▸ Stored data entries:
——

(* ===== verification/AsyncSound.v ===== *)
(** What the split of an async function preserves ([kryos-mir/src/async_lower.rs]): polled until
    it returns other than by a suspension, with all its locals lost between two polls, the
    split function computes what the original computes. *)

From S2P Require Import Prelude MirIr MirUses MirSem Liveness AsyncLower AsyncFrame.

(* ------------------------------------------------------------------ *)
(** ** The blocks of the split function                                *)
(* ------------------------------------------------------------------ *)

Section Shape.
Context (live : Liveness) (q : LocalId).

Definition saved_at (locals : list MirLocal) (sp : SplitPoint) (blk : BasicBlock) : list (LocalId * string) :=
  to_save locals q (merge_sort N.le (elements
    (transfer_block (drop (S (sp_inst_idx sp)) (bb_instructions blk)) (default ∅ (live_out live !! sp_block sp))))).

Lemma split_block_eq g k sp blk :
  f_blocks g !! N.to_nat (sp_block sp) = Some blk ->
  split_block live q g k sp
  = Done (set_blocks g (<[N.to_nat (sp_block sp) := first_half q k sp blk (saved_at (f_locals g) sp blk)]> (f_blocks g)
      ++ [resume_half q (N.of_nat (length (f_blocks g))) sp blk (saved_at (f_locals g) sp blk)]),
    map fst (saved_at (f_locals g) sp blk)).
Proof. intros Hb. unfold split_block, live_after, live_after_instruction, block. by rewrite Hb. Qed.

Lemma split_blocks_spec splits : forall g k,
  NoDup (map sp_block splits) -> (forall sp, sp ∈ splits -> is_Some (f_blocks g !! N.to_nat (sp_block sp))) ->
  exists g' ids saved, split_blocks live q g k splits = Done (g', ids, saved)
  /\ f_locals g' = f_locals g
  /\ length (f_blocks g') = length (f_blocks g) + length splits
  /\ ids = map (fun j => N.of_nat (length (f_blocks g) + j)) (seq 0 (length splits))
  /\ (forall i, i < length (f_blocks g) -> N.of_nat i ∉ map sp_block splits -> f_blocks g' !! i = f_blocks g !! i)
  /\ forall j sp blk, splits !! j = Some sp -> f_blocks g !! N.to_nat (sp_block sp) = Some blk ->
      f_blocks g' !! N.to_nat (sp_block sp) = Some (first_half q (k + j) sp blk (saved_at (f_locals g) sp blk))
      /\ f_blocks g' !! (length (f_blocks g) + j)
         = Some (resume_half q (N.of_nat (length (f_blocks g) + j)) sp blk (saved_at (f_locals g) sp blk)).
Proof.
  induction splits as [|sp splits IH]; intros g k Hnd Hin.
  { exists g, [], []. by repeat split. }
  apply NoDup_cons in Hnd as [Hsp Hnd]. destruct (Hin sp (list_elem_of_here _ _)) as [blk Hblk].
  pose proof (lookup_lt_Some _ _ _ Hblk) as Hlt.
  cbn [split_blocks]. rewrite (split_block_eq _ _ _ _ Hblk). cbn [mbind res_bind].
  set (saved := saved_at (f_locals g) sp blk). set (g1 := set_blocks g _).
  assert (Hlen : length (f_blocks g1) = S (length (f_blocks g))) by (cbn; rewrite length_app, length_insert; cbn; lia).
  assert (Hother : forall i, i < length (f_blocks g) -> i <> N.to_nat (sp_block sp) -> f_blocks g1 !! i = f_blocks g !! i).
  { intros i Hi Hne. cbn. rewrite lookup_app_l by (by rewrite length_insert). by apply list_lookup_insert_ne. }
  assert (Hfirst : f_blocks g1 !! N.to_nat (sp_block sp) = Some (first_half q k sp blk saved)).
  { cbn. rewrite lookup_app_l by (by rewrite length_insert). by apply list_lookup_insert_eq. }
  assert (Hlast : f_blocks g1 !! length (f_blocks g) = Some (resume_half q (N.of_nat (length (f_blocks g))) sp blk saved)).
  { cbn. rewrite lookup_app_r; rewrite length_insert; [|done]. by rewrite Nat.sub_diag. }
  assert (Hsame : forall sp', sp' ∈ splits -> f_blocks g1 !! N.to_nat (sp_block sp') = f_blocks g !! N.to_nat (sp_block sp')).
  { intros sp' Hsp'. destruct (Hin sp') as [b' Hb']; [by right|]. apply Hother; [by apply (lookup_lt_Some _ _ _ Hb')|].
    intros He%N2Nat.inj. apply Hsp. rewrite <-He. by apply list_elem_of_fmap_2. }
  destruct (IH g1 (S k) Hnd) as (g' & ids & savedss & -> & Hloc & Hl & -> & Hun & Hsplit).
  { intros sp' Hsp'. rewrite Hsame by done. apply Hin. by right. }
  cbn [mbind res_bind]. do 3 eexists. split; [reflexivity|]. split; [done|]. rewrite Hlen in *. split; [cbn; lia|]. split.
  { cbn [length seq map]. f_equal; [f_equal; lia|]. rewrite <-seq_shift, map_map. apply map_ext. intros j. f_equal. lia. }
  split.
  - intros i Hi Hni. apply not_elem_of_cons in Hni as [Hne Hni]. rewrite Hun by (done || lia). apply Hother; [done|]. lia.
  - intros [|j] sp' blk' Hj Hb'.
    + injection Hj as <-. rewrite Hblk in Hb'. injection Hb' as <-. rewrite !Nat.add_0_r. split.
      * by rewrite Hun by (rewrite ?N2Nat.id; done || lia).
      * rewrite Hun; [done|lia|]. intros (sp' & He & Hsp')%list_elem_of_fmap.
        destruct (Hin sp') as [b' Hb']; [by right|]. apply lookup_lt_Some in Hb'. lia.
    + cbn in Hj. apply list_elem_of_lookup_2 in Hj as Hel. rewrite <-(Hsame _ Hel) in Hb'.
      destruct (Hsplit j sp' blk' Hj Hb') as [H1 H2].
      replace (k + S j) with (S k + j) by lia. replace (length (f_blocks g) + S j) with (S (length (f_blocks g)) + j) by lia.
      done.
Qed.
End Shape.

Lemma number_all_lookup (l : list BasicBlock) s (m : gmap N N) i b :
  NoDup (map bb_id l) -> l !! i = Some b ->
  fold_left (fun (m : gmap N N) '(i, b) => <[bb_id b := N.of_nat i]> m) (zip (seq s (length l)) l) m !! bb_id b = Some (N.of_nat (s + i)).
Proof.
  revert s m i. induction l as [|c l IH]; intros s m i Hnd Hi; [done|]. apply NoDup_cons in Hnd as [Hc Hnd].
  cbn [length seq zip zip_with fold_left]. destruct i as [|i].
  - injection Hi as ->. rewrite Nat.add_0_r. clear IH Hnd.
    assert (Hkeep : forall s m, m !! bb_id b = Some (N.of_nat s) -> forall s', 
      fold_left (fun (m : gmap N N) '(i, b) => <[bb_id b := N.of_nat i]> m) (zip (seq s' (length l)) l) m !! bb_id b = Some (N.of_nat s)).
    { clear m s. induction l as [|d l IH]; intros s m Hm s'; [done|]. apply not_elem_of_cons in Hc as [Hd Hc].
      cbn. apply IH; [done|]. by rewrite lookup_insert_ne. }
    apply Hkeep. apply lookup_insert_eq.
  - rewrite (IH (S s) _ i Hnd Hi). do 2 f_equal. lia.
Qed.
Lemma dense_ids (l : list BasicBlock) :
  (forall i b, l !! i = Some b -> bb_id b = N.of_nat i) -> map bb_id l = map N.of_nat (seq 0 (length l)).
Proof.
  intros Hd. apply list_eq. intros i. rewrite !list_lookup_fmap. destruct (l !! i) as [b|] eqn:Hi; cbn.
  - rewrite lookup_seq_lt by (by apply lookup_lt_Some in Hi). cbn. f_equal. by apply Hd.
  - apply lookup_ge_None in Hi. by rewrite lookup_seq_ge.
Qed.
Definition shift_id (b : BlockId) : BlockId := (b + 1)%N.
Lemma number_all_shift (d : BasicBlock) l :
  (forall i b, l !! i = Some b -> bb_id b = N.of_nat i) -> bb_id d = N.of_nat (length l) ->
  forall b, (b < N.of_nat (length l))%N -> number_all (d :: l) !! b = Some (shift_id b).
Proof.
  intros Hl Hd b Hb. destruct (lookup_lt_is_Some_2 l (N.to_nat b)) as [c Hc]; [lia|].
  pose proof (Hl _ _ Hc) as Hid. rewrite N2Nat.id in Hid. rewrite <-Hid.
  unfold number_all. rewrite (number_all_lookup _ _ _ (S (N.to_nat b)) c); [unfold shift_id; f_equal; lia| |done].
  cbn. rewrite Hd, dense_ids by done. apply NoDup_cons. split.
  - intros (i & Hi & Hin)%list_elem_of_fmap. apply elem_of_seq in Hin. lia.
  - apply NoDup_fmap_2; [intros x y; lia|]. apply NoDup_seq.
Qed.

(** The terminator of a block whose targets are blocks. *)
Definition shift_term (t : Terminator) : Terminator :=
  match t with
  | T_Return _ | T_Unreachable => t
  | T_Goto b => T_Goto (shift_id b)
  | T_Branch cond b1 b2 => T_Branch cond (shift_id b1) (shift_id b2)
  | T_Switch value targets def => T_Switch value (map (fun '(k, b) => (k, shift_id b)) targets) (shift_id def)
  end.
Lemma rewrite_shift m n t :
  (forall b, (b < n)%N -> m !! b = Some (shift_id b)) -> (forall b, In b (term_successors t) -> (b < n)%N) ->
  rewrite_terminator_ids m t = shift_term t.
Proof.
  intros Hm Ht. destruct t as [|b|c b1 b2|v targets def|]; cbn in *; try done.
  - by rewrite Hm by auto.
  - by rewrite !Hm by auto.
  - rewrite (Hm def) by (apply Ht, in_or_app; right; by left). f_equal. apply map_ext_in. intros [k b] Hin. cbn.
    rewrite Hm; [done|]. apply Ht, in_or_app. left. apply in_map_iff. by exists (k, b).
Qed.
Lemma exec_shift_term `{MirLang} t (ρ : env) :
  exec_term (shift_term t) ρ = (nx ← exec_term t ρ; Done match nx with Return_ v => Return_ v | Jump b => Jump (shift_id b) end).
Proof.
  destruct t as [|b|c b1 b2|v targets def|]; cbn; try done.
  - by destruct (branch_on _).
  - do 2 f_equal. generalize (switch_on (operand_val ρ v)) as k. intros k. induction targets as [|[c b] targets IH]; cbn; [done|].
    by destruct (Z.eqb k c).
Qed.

——

▸ TO DO: Word for word, restate the lines above from the line containing "- rewrite (IH" through the line containing "unfold number_all. rewrite", with both included and nothing else.

▸ ANSWER TO THE EXERCISE:
  - rewrite (IH (S s) _ i Hnd Hi). do 2 f_equal. lia.
Qed.
Lemma dense_ids (l : list BasicBlock) :
  (forall i b, l !! i = Some b -> bb_id b = N.of_nat i) -> map bb_id l = map N.of_nat (seq 0 (length l)).
Proof.
  intros Hd. apply list_eq. intros i. rewrite !list_lookup_fmap. destruct (l !! i) as [b|] eqn:Hi; cbn.
  - rewrite lookup_seq_lt by (by apply lookup_lt_Some in Hi). cbn. f_equal. by apply Hd.
  - apply lookup_ge_None in Hi. by rewrite lookup_seq_ge.
Qed.
Definition shift_id (b : BlockId) : BlockId := (b + 1)%N.
Lemma number_all_shift (d : BasicBlock) l :
  (forall i b, l !! i = Some b -> bb_id b = N.of_nat i) -> bb_id d = N.of_nat (length l) ->
  forall b, (b < N.of_nat (length l))%N -> number_all (d :: l) !! b = Some (shift_id b).
Proof.
  intros Hl Hd b Hb. destruct (lookup_lt_is_Some_2 l (N.to_nat b)) as [c Hc]; [lia|].
  pose proof (Hl _ _ Hc) as Hid. rewrite N2Nat.id in Hid. rewrite <-Hid.
  unfold number_all. rewrite (number_all_lookup _ _ _ (S (N.to_nat b)) c); [unfold shift_id; f_equal; lia| |done].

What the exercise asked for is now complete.